(** ** FindNode *)
Definition GetRootAsFindNode (buf : bytes) (offset : Z) : outcome table := GetRootAs buf offset.
Definition FinishFindNodeBuffer (offset : Z) (b : builder) := fb_Finish offset b.
Definition GetSizePrefixedRootAsFindNode (buf : bytes) (offset : Z) : outcome table := GetSizePrefixedRootAs buf offset.
Definition FinishSizePrefixedFindNodeBuffer (offset : Z) (b : builder) := fb_FinishSizePrefixed offset b.
Definition FindNode_Init (buf : bytes) (i : Z) : table := Init buf i.
Definition FindNode_Table (rcv : table) : table := rcv.
Definition FindNode_Key := byte_at 4.
Definition FindNode_KeyLength := vector_length 4.
Definition FindNode_KeyBytes := byte_vector 4.
Definition FindNode_MutateKey := mutate_byte 4.
Definition FindNode_Nodes := table_at 6.
Definition FindNode_NodesLength := vector_length 6.
Definition FindNodeStart (b : builder) := fb_StartObject 2 b.
Definition FindNodeAddKey (key : Z) (b : builder) := fb_PrependUOffsetTSlot 0 key 0 b.
Definition FindNodeStartKeyVector (n : Z) (b : builder) := fb_StartVector 1 n 1 b.
Definition FindNodeAddNodes (nodes : Z) (b : builder) := fb_PrependUOffsetTSlot 1 nodes 0 b.
Definition FindNodeStartNodesVector (n : Z) (b : builder) := fb_StartVector 4 n 4 b.
Definition FindNodeEnd (b : builder) := fb_EndObject b.

(** ** FindValue *)
Definition GetRootAsFindValue (buf : bytes) (offset : Z) : outcome table := GetRootAs buf offset.
Definition FinishFindValueBuffer (offset : Z) (b : builder) := fb_Finish offset b.
Definition GetSizePrefixedRootAsFindValue (buf : bytes) (offset : Z) : outcome table := GetSizePrefixedRootAs buf offset.
Definition FinishSizePrefixedFindValueBuffer (offset : Z) (b : builder) := fb_FinishSizePrefixed offset b.
Definition FindValue_Init (buf : bytes) (i : Z) : table := Init buf i.
Definition FindValue_Table (rcv : table) : table := rcv.
Definition FindValue_Key := byte_at 4.
Definition FindValue_KeyLength := vector_length 4.
Definition FindValue_KeyBytes := byte_vector 4.
Definition FindValue_MutateKey := mutate_byte 4.
Definition FindValue_Values := table_at 6.
Definition FindValue_ValuesLength := vector_length 6.
Definition FindValue_Nodes := table_at 8.
Definition FindValue_NodesLength := vector_length 8.
Definition FindValue_From := int64_field 10.
Definition FindValue_MutateFrom := mutate_int64 10.
Definition FindValue_Found := int64_field 12.
Definition FindValue_MutateFound := mutate_int64 12.
Definition FindValueStart (b : builder) := fb_StartObject 5 b.
Definition FindValueAddKey (key : Z) (b : builder) := fb_PrependUOffsetTSlot 0 key 0 b.
Definition FindValueStartKeyVector (n : Z) (b : builder) := fb_StartVector 1 n 1 b.
Definition FindValueAddValues (values : Z) (b : builder) := fb_PrependUOffsetTSlot 1 values 0 b.
Definition FindValueStartValuesVector (n : Z) (b : builder) := fb_StartVector 4 n 4 b.
Definition FindValueAddNodes (nodes : Z) (b : builder) := fb_PrependUOffsetTSlot 2 nodes 0 b.
Definition FindValueStartNodesVector (n : Z) (b : builder) := fb_StartVector 4 n 4 b.
Definition FindValueAddFrom (from : Z) (b : builder) := fb_PrependInt64Slot 3 from 0 b.
Definition FindValueAddFound (found : Z) (b : builder) := fb_PrependInt64Slot 4 found 0 b.
Definition FindValueEnd (b : builder) := fb_EndObject b.

(** ** Store *)
Definition GetRootAsStore (buf : bytes) (offset : Z) : outcome table := GetRootAs buf offset.
Definition FinishStoreBuffer (offset : Z) (b : builder) := fb_Finish offset b.
Definition GetSizePrefixedRootAsStore (buf : bytes) (offset : Z) : outcome table := GetSizePrefixedRootAs buf offset.
Definition FinishSizePrefixedStoreBuffer (offset : Z) (b : builder) := fb_FinishSizePrefixed offset b.
Definition Store_Init (buf : bytes) (i : Z) : table := Init buf i.
Definition Store_Table (rcv : table) : table := rcv.
Definition Store_Values := table_at 4.
Definition Store_ValuesLength := vector_length 4.
Definition StoreStart (b : builder) := fb_StartObject 1 b.
Definition StoreAddValues (values : Z) (b : builder) := fb_PrependUOffsetTSlot 0 values 0 b.
Definition StoreStartValuesVector (n : Z) (b : builder) := fb_StartVector 4 n 4 b.
Definition StoreEnd (b : builder) := fb_EndObject b.

(** ** Event *)
Definition GetRootAsEvent (buf : bytes) (offset : Z) : outcome table := GetRootAs buf offset.
Definition FinishEventBuffer (offset : Z) (b : builder) := fb_Finish offset b.
Definition GetSizePrefixedRootAsEvent (buf : bytes) (offset : Z) : outcome table := GetSizePrefixedRootAs buf offset.
Definition FinishSizePrefixedEventBuffer (offset : Z) (b : builder) := fb_FinishSizePrefixed offset b.
Definition Event_Init (buf : bytes) (i : Z) : table := Init buf i.
Definition Event_Table (rcv : table) : table := rcv.
Definition Event_Id := byte_at 4.
Definition Event_IdLength := vector_length 4.
Definition Event_IdBytes := byte_vector 4.
Definition Event_MutateId := mutate_byte 4.
Definition Event_Sender := byte_at 6.
Definition Event_SenderLength := vector_length 6.
Definition Event_SenderBytes := byte_vector 6.
Definition Event_MutateSender := mutate_byte 6.
Definition Event_Event (rcv : table) : outcome Z :=
  field 8 rcv 0 (λ o, tab_GetInt8 (Bytes rcv) (u32 (o + Pos rcv))).
Definition Event_MutateEvent (rcv : table) (n : Z) : outcome (bool * bytes) :=
  tab_MutateInt8Slot (Bytes rcv) (Pos rcv) 8 n.
Definition Event_Response (rcv : table) : outcome bool :=
  field 10 rcv false (λ o, tab_GetBool (Bytes rcv) (u32 (o + Pos rcv))).
Definition Event_MutateResponse (rcv : table) (n : bool) : outcome (bool * bytes) :=
  tab_MutateBoolSlot (Bytes rcv) (Pos rcv) 10 n.
Definition Event_PayloadType (rcv : table) : outcome Z :=
  field 12 rcv 0 (λ o, tab_GetByte (Bytes rcv) (u32 (o + Pos rcv))).
Definition Event_MutatePayloadType (rcv : table) (n : Z) : outcome (bool * bytes) :=
  tab_MutateByteSlot (Bytes rcv) (Pos rcv) 12 n.
Definition Event_Payload (rcv : table) : outcome (option table) :=
  field 14 rcv None (λ o,
    let! p := tab_Union (Bytes rcv) (Pos rcv) o in Ret (Some (mkTable (Bytes rcv) p))).
Definition EventStart (b : builder) := fb_StartObject 6 b.
Definition EventAddId (id : Z) (b : builder) := fb_PrependUOffsetTSlot 0 id 0 b.
Definition EventStartIdVector (n : Z) (b : builder) := fb_StartVector 1 n 1 b.
Definition EventAddSender (sender : Z) (b : builder) := fb_PrependUOffsetTSlot 1 sender 0 b.
Definition EventStartSenderVector (n : Z) (b : builder) := fb_StartVector 1 n 1 b.
Definition EventAddEvent (event : Z) (b : builder) := fb_PrependInt8Slot 2 event 0 b.
Definition EventAddResponse (response : bool) (b : builder) := fb_PrependBoolSlot 3 response false b.
Definition EventAddPayloadType (payloadType : Z) (b : builder) := fb_PrependByteSlot 4 payloadType 0 b.
Definition EventAddPayload (payload : Z) (b : builder) := fb_PrependUOffsetTSlot 5 payload 0 b.
Definition EventEnd (b : builder) := fb_EndObject b.
End model.

(** ** What the accessors read *)
Section reading.
Context `{FlatBuffers}.

Lemma field_absent {A} v buf pos fs (i : nat) (d : A) read :
  v = 4 + 2 * Z.of_nat i → fb_at buf pos (NTable fs) → mjoin (fs !! i) = None →
  field v (mkTable buf pos) d read = Ret d.
Proof. intros -> Ha Hi. unfold field. cbn [Bytes Pos]. by rewrite (tab_Offset_absent _ _ fs). Qed.

Lemma field_present v buf pos fs (i : nat) c :
  v = 4 + 2 * Z.of_nat i → fb_at buf pos (NTable fs) → mjoin (fs !! i) = Some c →
  ∃ o, fb_cell_at buf (o + pos) c ∧ u32 (o + pos) = o + pos ∧
    ∀ A (d : A) read, field v (mkTable buf pos) d read = read o.
Proof.
  intros -> Ha Hi. pose proof (fb_at_pos _ _ _ Ha).
  destruct (tab_Offset_present _ _ _ _ _ Ha Hi) as (o & E & Ho & Hlt & Hc). exists o.
  split_and!; [done|by apply u32_small; lia|]. intros A d read.
  unfold field. cbn [Bytes Pos]. rewrite E. cbn [obind]. rewrite (u32_small o) by lia.
  destruct (Z.eqb_spec o 0); [lia|done].
Qed.

Lemma byte_vector_read v buf pos fs (i : nat) q l :
  v = 4 + 2 * Z.of_nat i → fb_at buf pos (NTable fs) → mjoin (fs !! i) = Some (CRef q) → fb_at buf q (NBytes l) →
  byte_vector v (mkTable buf pos) = Ret l.
Proof.
  intros -> Ha Hi Hq. unfold byte_vector. cbn [Bytes Pos].
  destruct (field_present _ buf pos fs i _ eq_refl Ha Hi) as (o & Hc & Hu & E).
  rewrite E, Hu. by eapply tab_ByteVector_ok.
Qed.

Lemma int64_read v buf pos fs (i : nat) z :
  v = 4 + 2 * Z.of_nat i → fb_at buf pos (NTable fs) → mjoin (fs !! i) = slot_value (CInt64 z) (z =? 0) →
  int64_field v (mkTable buf pos) = Ret z.
Proof.
  intros -> Ha Hi. unfold int64_field, slot_value in *. cbn [Bytes Pos]. destruct (Z.eqb_spec z 0) as [->|].
  - by eapply (field_absent _ _ _ fs).
  - destruct (field_present _ buf pos fs i _ eq_refl Ha Hi) as (o & Hc & Hu & E).
    rewrite E, Hu. by eapply tab_GetInt64_ok.
Qed.

Lemma table_at_read v buf pos fs (i : nat) q rs (j : nat) r :
  v = 4 + 2 * Z.of_nat i → fb_at buf pos (NTable fs) → mjoin (fs !! i) = Some (CRef q) → fb_at buf q (NTables rs) →
  rs !! j = Some r →
  table_at v (mkTable buf pos) (Z.of_nat j) = Ret (Some (mkTable buf r)).
Proof.
  intros -> Ha Hi Hq Hj. unfold table_at. cbn [Bytes Pos].
  destruct (field_present _ buf pos fs i _ eq_refl Ha Hi) as (o & Hc & Hu & E).
  rewrite E. destruct (tab_Vector_tables _ _ _ _ _ Hc Hq) as (a & -> & Ha0 & Hlim & Hrs). cbn [obind].
  apply lookup_lt_Some in Hj as Hlt. unfold zlen in Hlim.
  rewrite (u32_small (Z.of_nat j)), (u32_small (Z.of_nat j * 4)), u32_small by lia.
  by rewrite (Z.mul_comm _ 4), (Hrs j r Hj).
Qed.

Lemma vector_length_read v buf pos fs (i : nat) q rs :
  v = 4 + 2 * Z.of_nat i → fb_at buf pos (NTable fs) → mjoin (fs !! i) = Some (CRef q) → fb_at buf q (NTables rs) →
  vector_length v (mkTable buf pos) = Ret (zlen rs).
Proof.
  intros -> Ha Hi Hq. unfold vector_length. cbn [Bytes Pos].
  destruct (field_present _ buf pos fs i _ eq_refl Ha Hi) as (o & Hc & _ & E).
  rewrite E. by eapply tab_VectorLen_tables.
Qed.

End reading.
End Protocol.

┄┄┄┄┄┄┄┄┄┄┄┄┄┄┄┄┄┄┄┄

## [TASK TO COMPLETE]
Restate, word for word and with nothing added, the lines from the beginning of the records above through the line that contains "Definition GetSizePrefixedRootAsFindNode (buf".

## [SOLUTION TO THIS EXERCISE]
(** ** FindNode *)
Definition GetRootAsFindNode (buf : bytes) (offset : Z) : outcome table := GetRootAs buf offset.
Definition FinishFindNodeBuffer (offset : Z) (b : builder) := fb_Finish offset b.
Definition GetSizePrefixedRootAsFindNode (buf : bytes) (offset : Z) : outcome table := GetSizePrefixedRootAs buf offset.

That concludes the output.